Unnamed: 0,Number of Unique Items,Average Price,Number of Purchases,Total Revenue
0,179,3.05,780,2379.77


## Gender Demographics

* Percentage and Count of Male Players


* Percentage and Count of Female Players


* Percentage and Count of Other / Non-Disclosed




In [29]:
unique_players = purchase_data.drop_duplicates(["SN"],keep="first")

gender_count = pd.DataFrame(unique_players["Gender"].value_counts())
gender_count.columns = ["Total Count"]

total_users = gender_count["Total Count"].sum()
gender_count["Percentage"] = [round((x/total_users)*100) for x in gender_count["Total Count"]]

gender_count

Unnamed: 0,Total Count,Percentage
Male,484,84
Female,81,14
Other / Non-Disclosed,11,2



## Purchasing Analysis (Gender)

* Run basic calculations to obtain purchase count, avg. purchase price, avg. purchase total per person etc. by gender




* Create a summary data frame to hold the results


* Optional: give the displayed data cleaner formatting


* Display the summary data frame

In [30]:
# Find Purchase Count by Gender
male_purchases = purchase_data.loc[purchase_data["Gender"]=="Male",["Price"]]
female_purchases = purchase_data.loc[purchase_data["Gender"]=="Female",["Price"]]
other_purchases = purchase_data.loc[purchase_data["Gender"]=="Other / Non-Disclosed",["Price"]]

# Set the values for Total, Average, and Count of purchases per gender value
total_m_purchase = round(float(male_purchases.sum()),2)
total_f_purchase = round(float(female_purchases.sum()),2)
total_o_purchase = round(float(other_purchases.sum()),2)

avg_m_purchase = round(float(male_purchases.mean()),2)
avg_f_purchase = round(float(female_purchases.mean()),2)
avg_o_purchase = round(float(other_purchases.mean()),2)

num_m_purchase = round(int(male_purchases.count()),2)
num_f_purchase = round(int(female_purchases.count()),2)
num_o_purchase = round(int(other_purchases.count()),2)

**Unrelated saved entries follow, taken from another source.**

(* ===== verification/TrieCommit.v ===== *)
(** * Committing a trie

    [commit] writes the dirty nodes of a trie to the database, children first, and
    leaves the root's hash.  Afterwards the trie can be opened again from its root
    hash, with the same content. *)

From Stdlib Require Import ZArith Lia.
From stdpp Require Import gmap.
From S2P Require Import Prelude Common Rlp RlpSpec Crypto Trie TrieEnc TrieSpec TrieRefine TrieUpdate TrieMap TrieHash TrieDisk.

Open Scope go_scope.

Section commit.
Context {K : Keccak}.

Abbreviation H t := (BytesToHash (thash t)).

(** ** Growing databases *)

Definition extends (st st' : Hash -> option tree) : Prop := forall h t, st h = Some t -> st' h = Some t.

Lemma extends_refl st : extends st st.
Proof. by intros h t. Qed.

Lemma extends_trans st1 st2 st3 : extends st1 st2 -> extends st2 st3 -> extends st1 st3.
Proof. intros H1 H2 h t E. auto. Qed.

Lemma flag_ok_mono st st' r f t : extends st st' -> flag_ok st r f t -> flag_ok st' r f t.
Proof. intros Hx. unfold flag_ok. destruct (hash f); [|done]. intros (? & ? & ?). split_and!; auto. Qed.

Lemma Rep_mono st st' n : forall r t, extends st st' -> Rep st r n t -> Rep st' r n t.
Proof.
  induction n as [|cs f IH|k c f IH|h|v] using node_nested_ind; intros r t Hx HR.
  - inversion HR; subst. constructor.
  - destruct (Rep_full_inv _ _ _ _ _ HR) as (ts & -> & Hcs & Hf & Hc). constructor; [|by eapply flag_ok_mono|done].
    clear - IH Hcs Hx. induction Hcs as [|c t cs ts Hc Hcs IHcs]; constructor; apply Forall_cons in IH as [IHc IH]; auto.
  - destruct (Rep_short_inv _ _ _ _ _ _ HR) as (u & -> & Hu & Hf & Hc). constructor; [auto|by eapply flag_ok_mono|done].
  - inversion HR; subst. constructor; auto.
  - inversion HR; subst. constructor.
Qed.

Lemma stored_mono st st' t : extends st st' -> stored st t -> stored st' t.
Proof. intros Hx Hs s Hsub Hh. auto. Qed.

(** ** The database while committing *)

(** [U]: the trees that occur; no two of them have the same hash. *)
Context (U : tree -> Prop).
Hypothesis U_inj : forall s s', U s -> U s' -> H s = H s' -> s = s'.

Record db_inv (st : Hash -> option tree) (db : Database) : Prop := {
  di_ok : db_ok st db;
  di_dirty : forall h raw, dirties db !! h = Some raw -> is_Some (st h);
  di_hash : forall h t, st h = Some t -> U t /\ h = H t;
  di_closed : forall h t, st h = Some t -> stored st t;
}.

Definition st_add (st : Hash -> option tree) (t : tree) : Hash -> option tree :=
  fun h => if h =? H t then Some t else st h.

Lemma st_add_extends st db t : db_inv st db -> U t -> extends st (st_add st t).
Proof.
  intros Hi Hu h u E. unfold st_add. destruct (Z.eqb_spec h (H t)) as [->|]; [|done].
  destruct (di_hash _ _ Hi _ _ E) as [Hu' Eh]. f_equal. by apply U_inj.
Qed.

Definition all_known (t : tree) : Prop := forall s, subtree s t -> U s.

(** Inserting a node whose children are in the database. *)
Lemma db_insert_ok st db t n raw :
  db_inv st db -> all_known t -> wft t -> (forall s, subtree s t -> s <> t -> hashed s = true -> st (H s) = Some s) ->
  simplifyNode n = Ok raw -> expandNode (Some (thash t)) raw = unload (Some (thash t)) t ->
  exists db' st', db_insert db (H t) n = Ok db' /\ db_inv st' db' /\ extends st st' /\ st' (H t) = Some t /\ stored st' t.
Proof.
  intros Hi HU Hw Hsub En Eraw. pose proof (HU t (sub_refl t)) as Hu. unfold db_insert.
  destruct (dirties db !! H t) as [raw'|] eqn:Ed.
  - destruct (di_dirty _ _ Hi _ _ Ed) as [u Eu]. destruct (di_hash _ _ Hi _ _ Eu) as [Hu' Eh].
    rewrite <- (U_inj _ _ Hu Hu' Eh) in *. exists db, st. split_and!; [done|done|apply extends_refl|done|by eapply di_closed].
  - rewrite En. cbn [obind]. eexists _, (st_add st t). pose proof (st_add_extends _ _ _ Hi Hu) as Hx.
    assert (st_add st t (H t) = Some t) as Et by (unfold st_add; by rewrite Z.eqb_refl).
    assert (stored (st_add st t) t) as Hst.
    { intros s Hs Eh. unfold st_add. destruct (Z.eqb_spec (H s) (H t)) as [Es|Hne].
      - f_equal. apply U_inj; auto.
      - apply Hsub; [done| |done]. by intros ->. }
    split_and!; [done| |done|done|done]. constructor.
    + intros h u. unfold st_add at 1. destruct (Z.eqb_spec h (H t)) as [->|Hne].
      * intros [= <-]. split; [done|]. exists (unload (Some (thash t)) t). split; [|by apply unload_root].
        unfold db_node. cbn [dirties]. rewrite lookup_insert_eq. by rewrite Hash_Bytes_thash, Eraw.
      * intros Eu. destruct (di_ok _ _ Hi h u Eu) as (Hwu & m & Em & HR & HC & Hl). split; [done|]. exists m.
        split_and!; [|by eapply Rep_mono|done|done]. rewrite <- Em. unfold db_node. cbn [dirties diskdb]. by rewrite lookup_insert_ne.
    + intros h r. cbn [dirties]. unfold st_add. destruct (Z.eqb_spec h (H t)) as [->|Hne]; [done|].
      rewrite lookup_insert_ne by done. apply (di_dirty _ _ Hi).
    + intros h u. unfold st_add. destruct (Z.eqb_spec h (H t)) as [->|Hne]; [by intros [= <-]|]. apply (di_hash _ _ Hi).
    + intros h u. unfold st_add at 1. destruct (Z.eqb_spec h (H t)) as [->|Hne]; [by intros [= <-]|].
      intros Eu. eapply stored_mono; [done|]. by eapply di_closed.
Qed.

(** ** [commit] *)

(** What a parent stores of the child [t]. *)
Definition simplifies (n : node) (u : node) : Prop :=
  n <> nilNode /\ exists raw, simplifyNode n = Ok raw /\ expandNode None raw = u.

Definition big (r : bool) (t : tree) : bool := r || hashed t.

Record committed (r : bool) (t : tree) (st : Hash -> option tree) (n' : node) (db' : Database) (st' : Hash -> option tree) : Prop := {
  cm_inv : db_inv st' db';
  cm_ext : extends st st';
  cm_stored : stored st' t;
  cm_top : big r t = true -> n' = hashNode (thash t) /\ st' (H t) = Some t;
  cm_inline : big r t = false -> simplifies n' (unload None t);
}.

Definition commit_spec (n : node) : Prop :=
  forall r t st db, Rep st r n t -> Cached n t -> wft t -> all_known t -> db_inv st db ->
    (r = true -> loaded n -> fst (cache n) = Some (thash t)) ->
    exists n' db' st', commit n db = Ok (n', db') /\ committed r t st n' db' st'.

Lemma big_false r t : big r t = false -> r = false /\ hashed t = false.
Proof. apply orb_false_iff. Qed.

(** [store] at the end of [commit]: [n] is the node in its collapsed form. *)
Lemma store_ok r t n f st0 st db raw :
  fst (cache n) = hash f -> flag_ok st0 r f t -> (hash f = None -> big r t = false) ->
  extends st0 st -> db_inv st db -> all_known t -> wft t ->
  (forall s, subtree s t -> s <> t -> hashed s = true -> st (H s) = Some s) ->
  n <> nilNode -> simplifyNode n = Ok raw -> (forall h, expandNode h raw = unload h t) ->
  exists n' db' st', Trie.store n db = Ok (n', db') /\ committed r t st0 n' db' st'.
Proof.
  intros Ec Hf Hb Hx Hi HU Hw Hsub Hn En Eraw. unfold Trie.store. rewrite Ec. unfold flag_ok in Hf.
  destruct (hash f) as [h|] eqn:Eh.
  - destruct Hf as (-> & Hsz & _). destruct (db_insert_ok st db t n raw Hi HU Hw Hsub En (Eraw _)) as (db' & st' & -> & Hi' & Hx' & Et & Hst).
    cbn [obind]. eexists _, db', st'. split; [done|]. constructor; [done|by eapply extends_trans|done|done|].
    intros Hnb. destruct (big_false _ _ Hnb) as [-> Hs]. pose proof (unhashed_size t Hw Hs).
    specialize (Hsz eq_refl). lia.
  - eexists _, db, st. split; [done|]. constructor; [done|done|..].
    + intros s Hs Ehs. apply Hsub; [done| |done]. intros ->. destruct (big_false _ _ (Hb eq_refl)) as [_ ?]. congruence.
    + by rewrite Hb.
    + intros _. split; [done|]. by exists raw.
Qed.

Lemma committed_ref t st n' db' st' : wft t -> committed false t st n' db' st' -> simplifies n' (uref t).
Proof.
  intros Hw [_ _ _ Ht Hin]. unfold uref. change (big false t) with (hashed t) in *. destruct (hashed t).
  - destruct (Ht eq_refl) as [-> _]. split; [done|]. by eexists.
  - by apply Hin.
Qed.

(** Children that are not visited. *)
Record kept (t : tree) (st : Hash -> option tree) (n' : node) (db' : Database) (st' : Hash -> option tree) : Prop := {
  kp_inv : db_inv st' db';
  kp_ext : extends st st';
  kp_stored : stored st' t;
  kp_ref : simplifies n' (uref t);
}.

Lemma stored_val st v : stored st (TVal v).
Proof. intros s Hs Eh. by inversion Hs; subst. Qed.

Lemma stored_nil st : stored st TNil.
Proof. intros s Hs Eh. by inversion Hs; subst. Qed.

Lemma kept_val st db v : db_inv st db -> kept (TVal v) st (valueNode v) db st.
Proof. intros Hi. constructor; [done|apply extends_refl|apply stored_val|]. split; [done|]. by eexists. Qed.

# Copy the previous dataframe to retain formatting
gender_summary = gender_count

# Create new columns based on Purchase Count, Avg Purchase, and Total Value
gender_summary["Purchase Count"] = [num_m_purchase,num_f_purchase,num_o_purchase]
gender_summary["Average Purchase"] = [avg_m_purchase,avg_f_purchase,avg_o_purchase]
gender_summary["Total Value"] = [total_m_purchase,total_f_purchase,total_o_purchase]
gender_summary["Average Total Value"]=[avg_m_purchase,avg_f_purchase,avg_o_purchase]

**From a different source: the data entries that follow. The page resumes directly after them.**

(* ===== verification/StackTrieOk.v ===== *)
(** * The append-only trie computes the root hash of the trie

    A [StackTrie] stands for a tree of [TrieSpec]: directly on the path of the
    last key, and through the hashes of the nodes that were closed before.
    Inserting increasing keys keeps this, so that its hash is that of the trie
    with the same content, if no value is so short that the node of an extension
    is embedded in it. *)

From Stdlib Require Import ZArith Lia.
From stdpp Require Import gmap.
From S2P Require Import Prelude Common Rlp RlpSpec Crypto Trie TrieEnc TrieSpec TrieRefine TrieUpdate TrieMap TrieHash TrieDisk StackTrie.

Open Scope go_scope.

(** ** Sizes of encodings

    Values have seven bytes at least; then every full node has 32, and is
    referred to by its hash. *)

Fixpoint tlong (t : tree) : Prop :=
  match t with
  | TNil => True
  | TVal v => 7 <= zlen v
  | TShort _ c => tlong c
  | TFull cs => foldr and True (map tlong cs)
  end.

Lemma tlong_full cs i c : tlong (TFull cs) -> cs !! i = Some c -> tlong c.
Proof.
  intros H E. apply (proj1 (foldr_and_Forall tlong cs)) in H. rewrite Forall_lookup in H. by eapply H.
Qed.

Lemma zlen_rlp_head base n : 1 <= zlen (rlp_head base n).
Proof. unfold rlp_head. destruct (n <? 56); rewrite zlen_cons; match goal with |- context [zlen ?l] => pose proof (zlen_nonneg l) end; lia. Qed.

Lemma zlen_rlp_string_ge b : 1 <= zlen (rlp_string b) /\ (2 <= zlen b -> 1 + zlen b <= zlen (rlp_string b)).
Proof.
  split.
  - unfold rlp_string. pose proof (zlen_nonneg b). destruct b as [|x [|y b]].
    + done.
    + destruct (x <? 128); [done|]. rewrite zlen_app, zlen_cons, zlen_nil. pose proof (zlen_rlp_head 128 1). lia.
    + pose proof (zlen_rlp_head 128 (zlen (x :: y :: b))). rewrite zlen_app. lia.
  - intros H. rewrite rlp_string_long by done. rewrite zlen_app. pose proof (zlen_rlp_head 128 (zlen b)). lia.
Qed.

Lemma zlen_rlp_list_ge b : 1 + zlen b <= zlen (rlp_list b).
Proof. unfold rlp_list. rewrite zlen_app. pose proof (zlen_rlp_head 192 (zlen b)). lia. Qed.

(** The length of a list of items of which two are long. *)
Lemma concat_one (ls : list bytes) i a :
  Forall (fun l => 1 <= zlen l) ls -> ls !! i = Some a -> zlen ls - 1 + zlen a <= zlen (concat ls).
Proof.
  intros H. revert i. induction H as [|l ls Hl Hls IH]; intros i E; [done|]. cbn [concat]. rewrite zlen_app, zlen_cons.
  destruct i as [|i]; cbn in E.
  - injection E as ->. assert (zlen ls <= zlen (concat ls)); [|lia]. clear - Hls.
    induction Hls as [|l ls Hl _ IH]; [done|]. cbn [concat]. rewrite zlen_app, zlen_cons. lia.
  - specialize (IH i E). lia.
Qed.

Lemma concat_two (ls : list bytes) i j a b :
  Forall (fun l => 1 <= zlen l) ls -> i <> j -> ls !! i = Some a -> ls !! j = Some b ->
  zlen ls - 2 + zlen a + zlen b <= zlen (concat ls).
Proof.
  intros H. revert i j. induction H as [|l ls Hl Hls IH]; intros i j Hij Ea Eb; [done|].
  cbn [concat]. rewrite zlen_app, zlen_cons. destruct i as [|i], j as [|j]; cbn in Ea, Eb.
  - done.
  - injection Ea as ->. pose proof (concat_one ls j b Hls Eb). lia.
  - injection Eb as ->. pose proof (concat_one ls i a Hls Ea). lia.
  - pose proof (IH i j ltac:(lia) Ea Eb). lia.
Qed.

# Remove columns from previous exercise
gender_summary = gender_summary[["Purchase Count","Average Purchase","Total Value","Average Total Value"]]
gender_summary

Unnamed: 0,Purchase Count,Average Purchase,Total Value,Average Total Value
Male,652,3.02,1967.64,3.02
Female,113,3.2,361.94,3.2
Other / Non-Disclosed,15,3.35,50.19,3.35


## Age Demographics

* Establish bins for ages


* Categorize the existing players using the age bins. Hint: use pd.cut()

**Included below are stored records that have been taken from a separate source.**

(* ===== verification/StackTrieTheorems.v ===== *)
(** * Theorems about the append-only trie

    Its root hash is that of the trie with the same content; what it writes to a
    database is enough to open that trie; and [DeriveSha] computes the same hash
    with either kind of trie. *)

From Stdlib Require Import ZArith Lia Sorted.
From stdpp Require Import gmap.
From S2P Require Import Prelude Common Rlp RlpSpec Crypto Trie TrieEnc TrieSpec TrieRefine TrieUpdate TrieMap TrieHash TrieDisk StackTrie StackTrieOk.

Open Scope go_scope.

(** ** Sequences of updates *)

Definition stack_entry (kv : bytes * bytes) : Prop :=
  Forall is_byte (fst kv) /\ small_entry (fst kv) (snd kv) /\ 7 <= zlen (snd kv).

Lemma tlong_content t :
  (forall k v, hexkey k -> tget t k = Some v -> 7 <= zlen v) -> tree_shape t -> tlong t.
Proof.
  induction t as [|cs IH|p c IH|v] using tree_nested_ind; intros H [Ht|Hw]; try done.
  - apply foldr_and_Forall, Forall_lookup. intros i c E. rewrite Forall_lookup in IH.
    destruct (full_child _ _ _ Hw E) as [Hi [->|[[-> (v & -> & Hv)]|[Hi' Hc]]]]; [done|..].
    + apply (H [16] v); [by exists []|]. rewrite tget_full. change (zget cs 16) with (zget cs (Z.of_nat 16)). by rewrite zget_nat, E.
    + apply (IH i c E); [|by right]. intros k v Hk Ek. apply (H (Z.of_nat i :: k) v).
      * apply hexkey_cons. left. split; [unfold is_nibble; lia|done].
      * by rewrite tget_full, zget_nat, E.
  - cbn [tlong]. pose proof Hw as Hw'. cbn [wft] in Hw'. destruct c as [|cs|?|v]; try done.
    + destruct Hw' as (Hne & Hp & Hc). apply IH; [|by right]. intros k v Hk E. apply (H (p ++ k) v); [by apply hexkey_app|].
      cbn [tget]. by rewrite strip_self.
    + destruct Hw' as [Hk Hv]. apply (H p v Hk). cbn [tget]. rewrite <- (app_nil_r p) at 2. by rewrite strip_self.
Qed.

Section sequence.
Context {K : Keccak}.

(** [st] has the entries [m]; [last] is the last key. *)
Definition st_map (db : stdb) (st : StackTrie) (last : option bytes) (m : kvmap) : Prop :=
  match last with
  | None => st = NewStackTrie 0 /\ m = ∅
  | Some k => exists t, SRep db st 0 (nibs k) t /\ wft t /\ content t m
  end.

Definition entries_ok (m : kvmap) : Prop := map_Forall (fun k v => stack_entry (k, v)) m.

Lemma entries_small m : entries_ok m -> map_Forall small_entry m.
Proof. intros H k v E. by apply (H k v E). Qed.

Lemma entries_tlong t m : tree_shape t -> content t m -> entries_ok m -> tlong t.
Proof.
  intros Ht [Hg Hk _] Hm. apply tlong_content; [|done]. intros k v Hx E. destruct (Hk _ _ Hx E) as (key & Hb & ->).
  rewrite Hg in E by done. by apply (Hm _ _ E).
Qed.

Lemma entries_insert m k v : entries_ok m -> stack_entry (k, v) -> entries_ok (<[k := v]> m).
Proof. intros Hm He. by apply map_Forall_insert_2. Qed.

Lemma st_update_ok db st last m k v :
  st_map db st last m -> entries_ok m -> stack_entry (k, v) -> (forall l, last = Some l -> Forall is_byte l /\ key_lt l k) ->
  exists st' db', st_TryUpdate st k v db = Ok (st', db') /\ grows db db' /\ st_map db' st' (Some k) (<[k := v]> m).
Proof.
  intros Hm He (Hb & (Hl & Hvb & Hvl) & H7) Hlast. cbn [fst snd] in *. pose proof (nibs_nibbles k Hb) as Hn.
  assert (v <> []) as Hv by (intros ->; rewrite zlen_nil in H7; lia).
  assert (st_TryUpdate st k v db = st_insert (S (length (keybytesToHex k))) st ([] ++ nibs k) v db) as E0.
  { unfold st_TryUpdate. destruct (Z.eqb_spec (zlen v) 0); [lia|]. rewrite keybytesToHex_nibs, take_snoc. done. }
  rewrite E0. destruct last as [l|].
  - destruct Hm as (t & HS & Hw & Hc). destruct (Hlast l eq_refl) as [Hlb Hlt].
    destruct (st_insert_ok db st 0 (nibs l) t HS (S (length (keybytesToHex k))) [] (nibs k) v) as (st' & db' & t' & E & [HS' Hg Hw' Hu _]); try done.
    { eapply tsized_map; [by right|done|by apply entries_small]. }
    { eapply entries_tlong; [by right|done|done]. }
    { by apply key_lt_nibs. }
    { rewrite keybytesToHex_nibs, length_app. cbn [length]. lia. }
    exists st', db'. split_and!; [done|done|]. exists t'. split_and!; [done|done|]. rewrite <- keybytesToHex_nibs in Hu.
    exact (content_updated _ _ _ _ _ Hc Hb Hu).
  - destruct Hm as [-> ->]. exists (ST leafNode v (nibs k) 0 noChildren), db. split_and!; [|apply grows_refl|].
    + cbn [st_insert NewStackTrie app]. pose proof (zlen_nonneg (nibs k)). rewrite zslice_full. done.
    + exists (TShort (nibs k ++ [16]) (TVal v)). split_and!; [constructor|split; [by exists (nibs k)|done]|].
      pose proof (updated_leaf (nibs k) v) as Hu. rewrite <- keybytesToHex_nibs in Hu |- *.
      exact (content_updated _ _ _ _ _ content_empty Hb Hu).
Qed.

Fixpoint st_updates (kvs : list (bytes * bytes)) (st : StackTrie) : M stdb StackTrie :=
  match kvs with
  | [] => ret st
  | (k, v) :: kvs => st <~ st_TryUpdate st k v ;; st_updates kvs st
  end.

Fixpoint map_updates (kvs : list (bytes * bytes)) (m : kvmap) : kvmap :=
  match kvs with
  | [] => m
  | (k, v) :: kvs => map_updates kvs (<[k := v]> m)
  end.

(** The keys come in order, after [last]. *)
Fixpoint increasing (last : option bytes) (kvs : list (bytes * bytes)) : Prop :=
  match kvs with
  | [] => True
  | (k, _) :: kvs => (match last with Some l => key_lt l k | None => True end) /\ increasing (Some k) kvs
  end.

Lemma map_updates_Forall (P : bytes * bytes -> Prop) kvs : forall m,
  map_Forall (fun k v => P (k, v)) m -> Forall P kvs -> map_Forall (fun k v => P (k, v)) (map_updates kvs m).
Proof.
  induction kvs as [|[k v] kvs IH]; intros m Hm Hk; [done|]. apply Forall_cons in Hk as [Hk Hkvs].
  apply IH; [by apply map_Forall_insert_2|done].
Qed.

Lemma map_updates_ok kvs m : entries_ok m -> Forall stack_entry kvs -> entries_ok (map_updates kvs m).
Proof. apply map_updates_Forall. Qed.

Lemma st_updates_ok kvs : forall db st last m,
  st_map db st last m -> entries_ok m -> Forall stack_entry kvs -> increasing last kvs -> (forall l, last = Some l -> Forall is_byte l) ->
  exists st' db' last', st_updates kvs st db = Ok (st', db') /\ grows db db' /\ st_map db' st' last' (map_updates kvs m) /\
    (kvs <> [] \/ last <> None -> last' <> None).
Proof.
  induction kvs as [|[k v] kvs IH]; intros db st last m Hm He Hk Hi Hl.
  { exists st, db, last. split_and!; [done|apply grows_refl|done|by intros [?|?]]. }
  apply Forall_cons in Hk as [Hkv Hkvs]. destruct Hi as [Hlt Hi].
  destruct (st_update_ok db st last m k v Hm He Hkv) as (st1 & db1 & E1 & Hg1 & Hm1).
  { intros l ->. split; [by apply Hl|done]. }
  destruct (IH db1 st1 (Some k) _ Hm1 (entries_insert _ _ _ He Hkv) Hkvs Hi) as (st' & db' & last' & E & Hg & Hm' & Hlast).
  { intros l [= <-]. apply Hkv. }
  exists st', db', last'. split_and!; [|by eapply grows_trans|done|intros _; apply Hlast; by right]. cbn [st_updates]. by rewrite (run_bind _ _ _ _ _ E1).
Qed.

(** The tree of a trie, and that closing it gives the root hash. *)
Lemma st_map_tree db st last m : st_map db st last m -> exists t, tree_shape t /\ content t m.
Proof.
  destruct last as [k|]; [|intros [_ ->]; exists TNil; split; [by left|apply content_empty]].
  intros (t & _ & Hw & Hc). exists t. split; [by right|done].
Qed.

Lemma emptyRoot_bytes : BytesToHash (Hash_Bytes emptyRoot) = emptyRoot.
Proof. apply BytesToHash_Hash_Bytes. split; [done|]. by vm_compute. Qed.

* Calculate the numbers and percentages by age group


* Create a summary data frame to hold the results


* Optional: round the percentage column to two decimal points


* Display Age Demographics Table


In [37]:
# Identify the lowest and highest age in the df
low = purchase_data["Age"].min()
high = purchase_data["Age"].max()

# Create a list from low to high in intervals of 4
age_bins = np.arange((low-1),high,4)

# Create a list of labels to associate with the bins
bin_labels = ["10 & Under","11-14","15-18","19-22","23-26","27-30","31-34","35-38","39+"]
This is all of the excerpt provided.